### Material supplied

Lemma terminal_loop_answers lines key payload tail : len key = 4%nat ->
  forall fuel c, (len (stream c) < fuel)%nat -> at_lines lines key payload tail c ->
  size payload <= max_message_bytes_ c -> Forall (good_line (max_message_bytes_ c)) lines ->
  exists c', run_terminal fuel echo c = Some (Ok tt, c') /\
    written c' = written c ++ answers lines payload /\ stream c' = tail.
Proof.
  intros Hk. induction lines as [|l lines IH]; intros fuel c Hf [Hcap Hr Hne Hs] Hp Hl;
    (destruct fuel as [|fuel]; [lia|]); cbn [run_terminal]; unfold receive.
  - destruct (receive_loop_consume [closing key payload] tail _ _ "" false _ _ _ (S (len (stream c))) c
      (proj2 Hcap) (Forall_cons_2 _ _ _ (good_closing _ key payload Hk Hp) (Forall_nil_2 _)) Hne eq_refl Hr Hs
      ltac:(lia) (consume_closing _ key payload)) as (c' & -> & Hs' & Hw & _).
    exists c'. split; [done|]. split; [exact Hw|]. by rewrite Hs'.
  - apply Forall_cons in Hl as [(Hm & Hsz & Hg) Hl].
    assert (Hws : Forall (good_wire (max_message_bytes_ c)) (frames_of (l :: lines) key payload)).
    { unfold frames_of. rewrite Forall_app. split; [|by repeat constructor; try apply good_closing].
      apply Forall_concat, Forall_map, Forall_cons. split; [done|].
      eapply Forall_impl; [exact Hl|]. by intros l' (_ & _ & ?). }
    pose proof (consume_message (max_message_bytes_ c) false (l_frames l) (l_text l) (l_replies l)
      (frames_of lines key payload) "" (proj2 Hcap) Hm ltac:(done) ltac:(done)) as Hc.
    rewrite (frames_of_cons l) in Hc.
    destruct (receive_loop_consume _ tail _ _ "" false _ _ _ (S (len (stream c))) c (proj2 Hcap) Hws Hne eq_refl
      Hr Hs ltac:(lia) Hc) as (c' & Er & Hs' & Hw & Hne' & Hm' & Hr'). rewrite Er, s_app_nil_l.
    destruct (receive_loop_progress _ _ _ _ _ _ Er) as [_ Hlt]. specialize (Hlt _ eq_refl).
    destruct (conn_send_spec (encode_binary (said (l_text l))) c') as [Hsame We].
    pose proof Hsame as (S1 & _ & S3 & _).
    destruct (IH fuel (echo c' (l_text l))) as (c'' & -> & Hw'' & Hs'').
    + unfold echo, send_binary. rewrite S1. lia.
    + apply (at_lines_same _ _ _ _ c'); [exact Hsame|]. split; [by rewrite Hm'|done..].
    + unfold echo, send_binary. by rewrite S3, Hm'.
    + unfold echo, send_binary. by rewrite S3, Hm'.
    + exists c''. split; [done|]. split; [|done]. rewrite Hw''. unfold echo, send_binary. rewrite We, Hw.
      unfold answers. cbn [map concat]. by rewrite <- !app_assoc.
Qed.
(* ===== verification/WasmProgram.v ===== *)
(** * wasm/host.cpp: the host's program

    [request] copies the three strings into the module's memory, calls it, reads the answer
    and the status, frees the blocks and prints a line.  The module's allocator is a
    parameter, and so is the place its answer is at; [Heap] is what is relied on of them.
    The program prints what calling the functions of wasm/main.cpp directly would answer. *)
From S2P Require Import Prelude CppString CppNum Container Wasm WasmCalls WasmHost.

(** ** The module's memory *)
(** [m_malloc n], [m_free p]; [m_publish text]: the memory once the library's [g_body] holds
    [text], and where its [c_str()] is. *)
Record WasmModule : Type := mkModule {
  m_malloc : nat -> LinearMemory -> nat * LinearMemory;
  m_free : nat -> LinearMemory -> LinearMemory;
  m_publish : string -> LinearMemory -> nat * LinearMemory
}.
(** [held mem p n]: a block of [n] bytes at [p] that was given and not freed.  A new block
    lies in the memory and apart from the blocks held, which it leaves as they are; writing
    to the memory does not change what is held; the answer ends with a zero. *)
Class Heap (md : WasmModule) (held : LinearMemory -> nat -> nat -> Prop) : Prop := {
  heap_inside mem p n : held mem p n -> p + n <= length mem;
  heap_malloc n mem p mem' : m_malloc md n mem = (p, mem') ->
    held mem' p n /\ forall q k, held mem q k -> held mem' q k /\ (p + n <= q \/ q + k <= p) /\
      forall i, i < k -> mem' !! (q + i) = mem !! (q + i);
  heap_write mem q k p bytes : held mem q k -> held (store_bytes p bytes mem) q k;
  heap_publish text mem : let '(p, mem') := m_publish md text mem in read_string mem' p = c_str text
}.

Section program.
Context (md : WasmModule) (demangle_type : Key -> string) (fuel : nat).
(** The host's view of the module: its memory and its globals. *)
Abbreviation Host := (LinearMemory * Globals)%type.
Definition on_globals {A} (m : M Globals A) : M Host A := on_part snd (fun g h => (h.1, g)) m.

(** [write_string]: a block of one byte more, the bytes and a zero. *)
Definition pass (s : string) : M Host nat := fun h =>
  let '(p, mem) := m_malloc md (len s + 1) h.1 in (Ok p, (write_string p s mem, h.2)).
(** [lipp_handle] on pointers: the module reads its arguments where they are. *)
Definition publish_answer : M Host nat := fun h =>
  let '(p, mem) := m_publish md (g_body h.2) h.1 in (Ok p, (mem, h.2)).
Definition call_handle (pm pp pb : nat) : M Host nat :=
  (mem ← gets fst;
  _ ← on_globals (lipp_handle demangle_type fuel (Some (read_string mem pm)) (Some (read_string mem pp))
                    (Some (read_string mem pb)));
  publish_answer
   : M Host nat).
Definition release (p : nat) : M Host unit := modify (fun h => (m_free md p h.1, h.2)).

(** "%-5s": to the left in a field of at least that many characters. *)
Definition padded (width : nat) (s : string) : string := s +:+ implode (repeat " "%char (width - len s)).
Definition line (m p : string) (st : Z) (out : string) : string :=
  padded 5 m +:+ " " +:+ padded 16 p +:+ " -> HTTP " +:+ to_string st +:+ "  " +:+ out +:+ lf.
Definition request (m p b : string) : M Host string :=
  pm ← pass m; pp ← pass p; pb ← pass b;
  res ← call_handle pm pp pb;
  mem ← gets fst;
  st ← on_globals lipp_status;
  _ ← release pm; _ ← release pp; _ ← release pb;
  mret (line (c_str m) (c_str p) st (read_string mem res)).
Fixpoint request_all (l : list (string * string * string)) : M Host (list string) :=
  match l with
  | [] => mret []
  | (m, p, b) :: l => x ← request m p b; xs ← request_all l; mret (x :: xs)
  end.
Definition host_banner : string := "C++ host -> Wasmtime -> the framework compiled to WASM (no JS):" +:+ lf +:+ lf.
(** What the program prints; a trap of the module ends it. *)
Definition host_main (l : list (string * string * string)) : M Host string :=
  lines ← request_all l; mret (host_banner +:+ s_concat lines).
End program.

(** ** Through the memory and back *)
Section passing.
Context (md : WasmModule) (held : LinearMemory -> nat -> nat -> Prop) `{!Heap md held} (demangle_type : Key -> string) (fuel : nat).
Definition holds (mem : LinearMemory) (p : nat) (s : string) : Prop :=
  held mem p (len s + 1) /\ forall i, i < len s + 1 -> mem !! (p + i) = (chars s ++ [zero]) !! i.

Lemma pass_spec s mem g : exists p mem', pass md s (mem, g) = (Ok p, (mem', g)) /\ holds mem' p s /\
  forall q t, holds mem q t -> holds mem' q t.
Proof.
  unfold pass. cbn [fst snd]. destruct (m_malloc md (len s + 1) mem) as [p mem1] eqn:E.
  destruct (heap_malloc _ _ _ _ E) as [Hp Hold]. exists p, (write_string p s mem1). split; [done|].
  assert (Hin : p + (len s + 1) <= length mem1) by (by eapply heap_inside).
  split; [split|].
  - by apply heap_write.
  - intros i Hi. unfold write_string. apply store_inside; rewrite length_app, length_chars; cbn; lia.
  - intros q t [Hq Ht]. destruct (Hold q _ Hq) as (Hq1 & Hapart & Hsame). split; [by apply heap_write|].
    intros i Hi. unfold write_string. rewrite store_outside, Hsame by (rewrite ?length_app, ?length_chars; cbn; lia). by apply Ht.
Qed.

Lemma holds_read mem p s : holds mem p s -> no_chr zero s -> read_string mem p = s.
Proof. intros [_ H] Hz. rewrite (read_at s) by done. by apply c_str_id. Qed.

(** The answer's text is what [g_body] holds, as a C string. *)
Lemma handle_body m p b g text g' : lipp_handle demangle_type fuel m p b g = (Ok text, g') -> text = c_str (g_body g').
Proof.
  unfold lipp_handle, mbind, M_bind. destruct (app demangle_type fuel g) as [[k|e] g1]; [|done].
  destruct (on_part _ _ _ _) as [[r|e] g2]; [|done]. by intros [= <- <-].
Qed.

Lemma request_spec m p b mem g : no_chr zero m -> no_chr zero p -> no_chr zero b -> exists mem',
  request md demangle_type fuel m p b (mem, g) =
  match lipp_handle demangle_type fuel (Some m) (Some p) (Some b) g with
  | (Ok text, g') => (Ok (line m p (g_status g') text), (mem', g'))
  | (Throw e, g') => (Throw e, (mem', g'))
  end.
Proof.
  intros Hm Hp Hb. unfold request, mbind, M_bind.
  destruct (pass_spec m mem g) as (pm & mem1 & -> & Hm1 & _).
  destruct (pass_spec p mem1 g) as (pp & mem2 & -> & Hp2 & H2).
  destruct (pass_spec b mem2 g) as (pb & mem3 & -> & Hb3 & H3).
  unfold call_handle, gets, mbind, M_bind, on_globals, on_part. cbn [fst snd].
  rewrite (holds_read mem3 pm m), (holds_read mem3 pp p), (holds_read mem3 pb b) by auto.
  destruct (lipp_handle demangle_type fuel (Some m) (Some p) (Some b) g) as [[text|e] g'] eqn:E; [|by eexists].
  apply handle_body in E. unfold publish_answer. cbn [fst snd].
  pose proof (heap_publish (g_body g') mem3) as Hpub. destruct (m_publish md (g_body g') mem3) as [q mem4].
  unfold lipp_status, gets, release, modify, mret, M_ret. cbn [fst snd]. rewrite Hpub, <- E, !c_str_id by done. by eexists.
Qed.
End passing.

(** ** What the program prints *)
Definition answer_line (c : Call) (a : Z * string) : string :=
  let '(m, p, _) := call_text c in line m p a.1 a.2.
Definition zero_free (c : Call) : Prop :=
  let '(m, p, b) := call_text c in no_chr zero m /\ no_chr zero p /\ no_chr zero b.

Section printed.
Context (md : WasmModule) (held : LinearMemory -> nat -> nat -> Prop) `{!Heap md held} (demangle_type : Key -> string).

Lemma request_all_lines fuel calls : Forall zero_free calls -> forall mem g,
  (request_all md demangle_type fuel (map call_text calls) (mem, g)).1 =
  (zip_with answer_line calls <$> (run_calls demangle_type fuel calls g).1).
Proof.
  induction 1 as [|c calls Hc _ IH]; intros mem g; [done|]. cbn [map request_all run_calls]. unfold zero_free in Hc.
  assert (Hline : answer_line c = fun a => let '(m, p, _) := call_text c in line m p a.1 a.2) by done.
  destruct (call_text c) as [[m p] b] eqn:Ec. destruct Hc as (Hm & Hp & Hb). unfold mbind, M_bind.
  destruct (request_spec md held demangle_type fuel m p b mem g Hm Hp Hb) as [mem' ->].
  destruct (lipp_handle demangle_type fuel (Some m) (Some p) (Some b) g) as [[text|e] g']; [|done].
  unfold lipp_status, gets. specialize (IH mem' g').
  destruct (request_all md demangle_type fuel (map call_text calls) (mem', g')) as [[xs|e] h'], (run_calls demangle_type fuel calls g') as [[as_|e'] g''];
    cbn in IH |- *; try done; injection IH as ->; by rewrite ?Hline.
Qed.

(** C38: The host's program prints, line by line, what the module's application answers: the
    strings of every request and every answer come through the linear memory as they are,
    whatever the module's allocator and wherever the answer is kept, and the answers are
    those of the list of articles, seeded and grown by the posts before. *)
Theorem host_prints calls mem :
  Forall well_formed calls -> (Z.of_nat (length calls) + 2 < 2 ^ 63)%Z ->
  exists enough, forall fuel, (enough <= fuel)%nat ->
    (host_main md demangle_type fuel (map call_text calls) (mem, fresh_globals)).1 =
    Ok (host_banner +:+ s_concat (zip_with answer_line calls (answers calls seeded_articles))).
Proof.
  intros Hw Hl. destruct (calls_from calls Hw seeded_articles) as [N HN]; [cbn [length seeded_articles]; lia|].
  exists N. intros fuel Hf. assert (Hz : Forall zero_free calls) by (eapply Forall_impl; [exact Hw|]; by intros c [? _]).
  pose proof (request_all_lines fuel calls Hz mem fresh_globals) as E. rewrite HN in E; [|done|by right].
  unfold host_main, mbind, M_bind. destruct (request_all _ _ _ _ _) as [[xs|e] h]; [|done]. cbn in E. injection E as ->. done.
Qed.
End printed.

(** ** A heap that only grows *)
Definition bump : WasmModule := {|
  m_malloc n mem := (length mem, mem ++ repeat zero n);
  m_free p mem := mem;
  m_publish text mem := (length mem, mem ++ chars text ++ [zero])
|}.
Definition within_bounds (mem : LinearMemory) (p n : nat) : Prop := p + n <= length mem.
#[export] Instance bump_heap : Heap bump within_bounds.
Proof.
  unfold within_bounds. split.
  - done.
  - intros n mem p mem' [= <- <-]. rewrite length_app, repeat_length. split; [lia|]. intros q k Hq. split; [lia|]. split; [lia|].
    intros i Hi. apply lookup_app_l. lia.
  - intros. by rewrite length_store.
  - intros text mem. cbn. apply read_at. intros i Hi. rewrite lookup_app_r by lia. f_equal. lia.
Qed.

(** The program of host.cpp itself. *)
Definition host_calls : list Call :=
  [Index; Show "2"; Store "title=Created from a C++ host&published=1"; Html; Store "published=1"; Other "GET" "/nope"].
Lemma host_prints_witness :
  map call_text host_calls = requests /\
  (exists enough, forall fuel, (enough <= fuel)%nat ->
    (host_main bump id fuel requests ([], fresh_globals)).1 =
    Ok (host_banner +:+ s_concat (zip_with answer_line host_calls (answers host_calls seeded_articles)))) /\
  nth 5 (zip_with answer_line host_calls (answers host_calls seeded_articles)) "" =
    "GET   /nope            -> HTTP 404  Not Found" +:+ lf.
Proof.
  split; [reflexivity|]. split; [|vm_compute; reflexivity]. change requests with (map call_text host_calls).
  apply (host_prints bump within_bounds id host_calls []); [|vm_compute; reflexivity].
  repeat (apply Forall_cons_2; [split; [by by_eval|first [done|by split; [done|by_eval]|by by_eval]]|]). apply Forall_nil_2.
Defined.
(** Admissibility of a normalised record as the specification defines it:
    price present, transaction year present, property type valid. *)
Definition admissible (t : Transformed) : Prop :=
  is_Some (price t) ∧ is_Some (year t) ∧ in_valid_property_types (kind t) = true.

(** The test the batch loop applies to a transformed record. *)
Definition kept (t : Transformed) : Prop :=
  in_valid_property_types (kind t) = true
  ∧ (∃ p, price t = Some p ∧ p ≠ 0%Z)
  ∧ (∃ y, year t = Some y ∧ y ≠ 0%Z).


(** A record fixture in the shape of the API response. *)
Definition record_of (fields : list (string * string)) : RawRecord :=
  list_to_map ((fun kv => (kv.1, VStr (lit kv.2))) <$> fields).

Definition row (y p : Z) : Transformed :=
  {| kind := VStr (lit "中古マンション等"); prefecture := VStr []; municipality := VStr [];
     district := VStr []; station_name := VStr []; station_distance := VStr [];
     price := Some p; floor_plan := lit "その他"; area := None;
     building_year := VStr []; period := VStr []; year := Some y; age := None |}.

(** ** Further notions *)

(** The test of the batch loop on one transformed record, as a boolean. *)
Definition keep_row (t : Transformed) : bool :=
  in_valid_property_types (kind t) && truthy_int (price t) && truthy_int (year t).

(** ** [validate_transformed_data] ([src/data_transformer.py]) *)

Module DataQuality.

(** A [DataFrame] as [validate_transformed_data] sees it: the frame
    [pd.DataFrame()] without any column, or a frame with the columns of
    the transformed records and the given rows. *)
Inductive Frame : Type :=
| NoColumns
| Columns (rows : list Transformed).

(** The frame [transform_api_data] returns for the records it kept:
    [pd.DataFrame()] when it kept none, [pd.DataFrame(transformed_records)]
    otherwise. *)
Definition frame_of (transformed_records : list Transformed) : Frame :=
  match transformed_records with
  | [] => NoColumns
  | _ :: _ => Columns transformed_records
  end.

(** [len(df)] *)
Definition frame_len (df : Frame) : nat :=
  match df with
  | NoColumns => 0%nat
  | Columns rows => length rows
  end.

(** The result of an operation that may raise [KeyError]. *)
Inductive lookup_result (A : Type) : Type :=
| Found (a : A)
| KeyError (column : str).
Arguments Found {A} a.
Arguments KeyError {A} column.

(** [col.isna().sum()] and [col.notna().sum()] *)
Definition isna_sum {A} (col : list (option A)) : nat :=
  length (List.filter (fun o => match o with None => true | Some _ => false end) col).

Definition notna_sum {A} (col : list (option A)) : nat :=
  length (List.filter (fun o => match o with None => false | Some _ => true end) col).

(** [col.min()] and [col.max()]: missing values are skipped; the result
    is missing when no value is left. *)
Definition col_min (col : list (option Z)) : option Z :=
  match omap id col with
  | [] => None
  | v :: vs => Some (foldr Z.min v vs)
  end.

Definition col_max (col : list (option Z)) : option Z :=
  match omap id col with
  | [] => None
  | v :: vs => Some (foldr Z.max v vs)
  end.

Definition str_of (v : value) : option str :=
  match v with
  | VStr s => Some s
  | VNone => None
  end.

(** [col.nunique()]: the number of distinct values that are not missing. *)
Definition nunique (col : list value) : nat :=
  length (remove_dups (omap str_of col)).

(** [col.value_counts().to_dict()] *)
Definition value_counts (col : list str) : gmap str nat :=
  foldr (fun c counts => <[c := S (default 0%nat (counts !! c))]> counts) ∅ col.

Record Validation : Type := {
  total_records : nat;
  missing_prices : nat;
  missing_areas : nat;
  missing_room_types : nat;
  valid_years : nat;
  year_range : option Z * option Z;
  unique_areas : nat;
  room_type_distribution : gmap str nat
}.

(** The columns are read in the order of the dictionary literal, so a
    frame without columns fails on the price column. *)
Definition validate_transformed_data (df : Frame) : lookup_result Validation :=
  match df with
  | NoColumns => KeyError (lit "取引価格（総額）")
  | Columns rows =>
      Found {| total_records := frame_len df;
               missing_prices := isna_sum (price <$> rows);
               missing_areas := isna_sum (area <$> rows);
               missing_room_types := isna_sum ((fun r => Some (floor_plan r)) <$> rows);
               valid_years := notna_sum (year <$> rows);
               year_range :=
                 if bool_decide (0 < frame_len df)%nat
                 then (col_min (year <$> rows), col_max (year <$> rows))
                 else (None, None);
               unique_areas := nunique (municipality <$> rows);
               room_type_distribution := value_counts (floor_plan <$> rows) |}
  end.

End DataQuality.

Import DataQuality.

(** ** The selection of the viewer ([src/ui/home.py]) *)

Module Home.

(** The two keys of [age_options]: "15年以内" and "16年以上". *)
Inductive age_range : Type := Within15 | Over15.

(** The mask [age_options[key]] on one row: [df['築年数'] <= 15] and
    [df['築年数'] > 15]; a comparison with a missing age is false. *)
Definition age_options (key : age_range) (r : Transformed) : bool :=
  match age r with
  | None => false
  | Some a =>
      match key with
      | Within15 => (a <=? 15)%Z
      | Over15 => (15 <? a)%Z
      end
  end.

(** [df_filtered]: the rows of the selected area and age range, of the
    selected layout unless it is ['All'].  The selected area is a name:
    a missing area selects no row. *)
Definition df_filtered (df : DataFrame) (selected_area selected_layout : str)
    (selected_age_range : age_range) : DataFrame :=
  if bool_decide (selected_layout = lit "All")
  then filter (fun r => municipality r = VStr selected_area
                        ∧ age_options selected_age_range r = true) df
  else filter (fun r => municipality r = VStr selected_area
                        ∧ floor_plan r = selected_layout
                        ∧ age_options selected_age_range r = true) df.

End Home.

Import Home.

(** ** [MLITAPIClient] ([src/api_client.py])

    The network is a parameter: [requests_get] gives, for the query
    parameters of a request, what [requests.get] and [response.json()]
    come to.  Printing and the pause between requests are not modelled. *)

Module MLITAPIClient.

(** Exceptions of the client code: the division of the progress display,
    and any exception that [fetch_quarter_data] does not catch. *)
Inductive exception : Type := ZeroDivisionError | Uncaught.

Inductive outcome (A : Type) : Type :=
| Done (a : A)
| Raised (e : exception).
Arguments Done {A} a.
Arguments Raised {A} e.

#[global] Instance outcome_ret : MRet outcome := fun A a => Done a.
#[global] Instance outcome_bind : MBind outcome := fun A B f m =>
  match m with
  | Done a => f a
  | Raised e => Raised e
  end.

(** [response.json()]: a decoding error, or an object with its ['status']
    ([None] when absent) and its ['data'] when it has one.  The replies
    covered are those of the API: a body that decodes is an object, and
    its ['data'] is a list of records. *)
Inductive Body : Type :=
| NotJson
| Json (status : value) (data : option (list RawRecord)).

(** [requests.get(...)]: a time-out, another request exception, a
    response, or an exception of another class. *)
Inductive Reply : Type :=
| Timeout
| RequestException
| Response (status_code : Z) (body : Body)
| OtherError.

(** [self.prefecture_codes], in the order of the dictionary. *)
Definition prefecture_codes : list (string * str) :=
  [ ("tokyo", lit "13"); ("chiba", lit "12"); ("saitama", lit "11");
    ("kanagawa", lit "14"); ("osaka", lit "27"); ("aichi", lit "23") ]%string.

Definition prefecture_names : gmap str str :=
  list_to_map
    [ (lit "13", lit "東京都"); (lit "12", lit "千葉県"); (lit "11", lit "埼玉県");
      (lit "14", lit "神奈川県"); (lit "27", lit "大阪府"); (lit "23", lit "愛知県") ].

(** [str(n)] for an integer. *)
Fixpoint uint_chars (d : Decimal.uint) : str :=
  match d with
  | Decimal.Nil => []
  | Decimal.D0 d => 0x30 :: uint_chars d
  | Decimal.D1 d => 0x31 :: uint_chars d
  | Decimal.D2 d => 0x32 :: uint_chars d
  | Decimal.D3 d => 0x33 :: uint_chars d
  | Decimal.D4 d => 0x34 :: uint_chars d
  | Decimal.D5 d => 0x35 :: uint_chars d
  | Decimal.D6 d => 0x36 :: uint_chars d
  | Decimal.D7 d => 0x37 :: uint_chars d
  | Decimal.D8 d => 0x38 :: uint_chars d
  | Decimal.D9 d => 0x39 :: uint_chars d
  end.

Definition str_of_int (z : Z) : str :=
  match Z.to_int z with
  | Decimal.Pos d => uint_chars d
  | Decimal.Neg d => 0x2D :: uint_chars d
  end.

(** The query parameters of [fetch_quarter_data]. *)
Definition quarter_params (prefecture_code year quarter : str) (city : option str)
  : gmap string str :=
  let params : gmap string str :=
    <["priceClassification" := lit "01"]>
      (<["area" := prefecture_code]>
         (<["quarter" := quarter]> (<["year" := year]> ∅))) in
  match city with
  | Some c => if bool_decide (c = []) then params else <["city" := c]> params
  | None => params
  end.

### What you will do
Within the material above, the line with "intros Hw Hl." opens the range and the line with "exists N. intros" closes it; reproduce that range word for word.

### Response to the task
  intros Hw Hl. destruct (calls_from calls Hw seeded_articles) as [N HN]; [cbn [length seeded_articles]; lia|].
  exists N. intros fuel Hf. assert (Hz : Forall zero_free calls) by (eapply Forall_impl; [exact Hw|]; by intros c [? _]).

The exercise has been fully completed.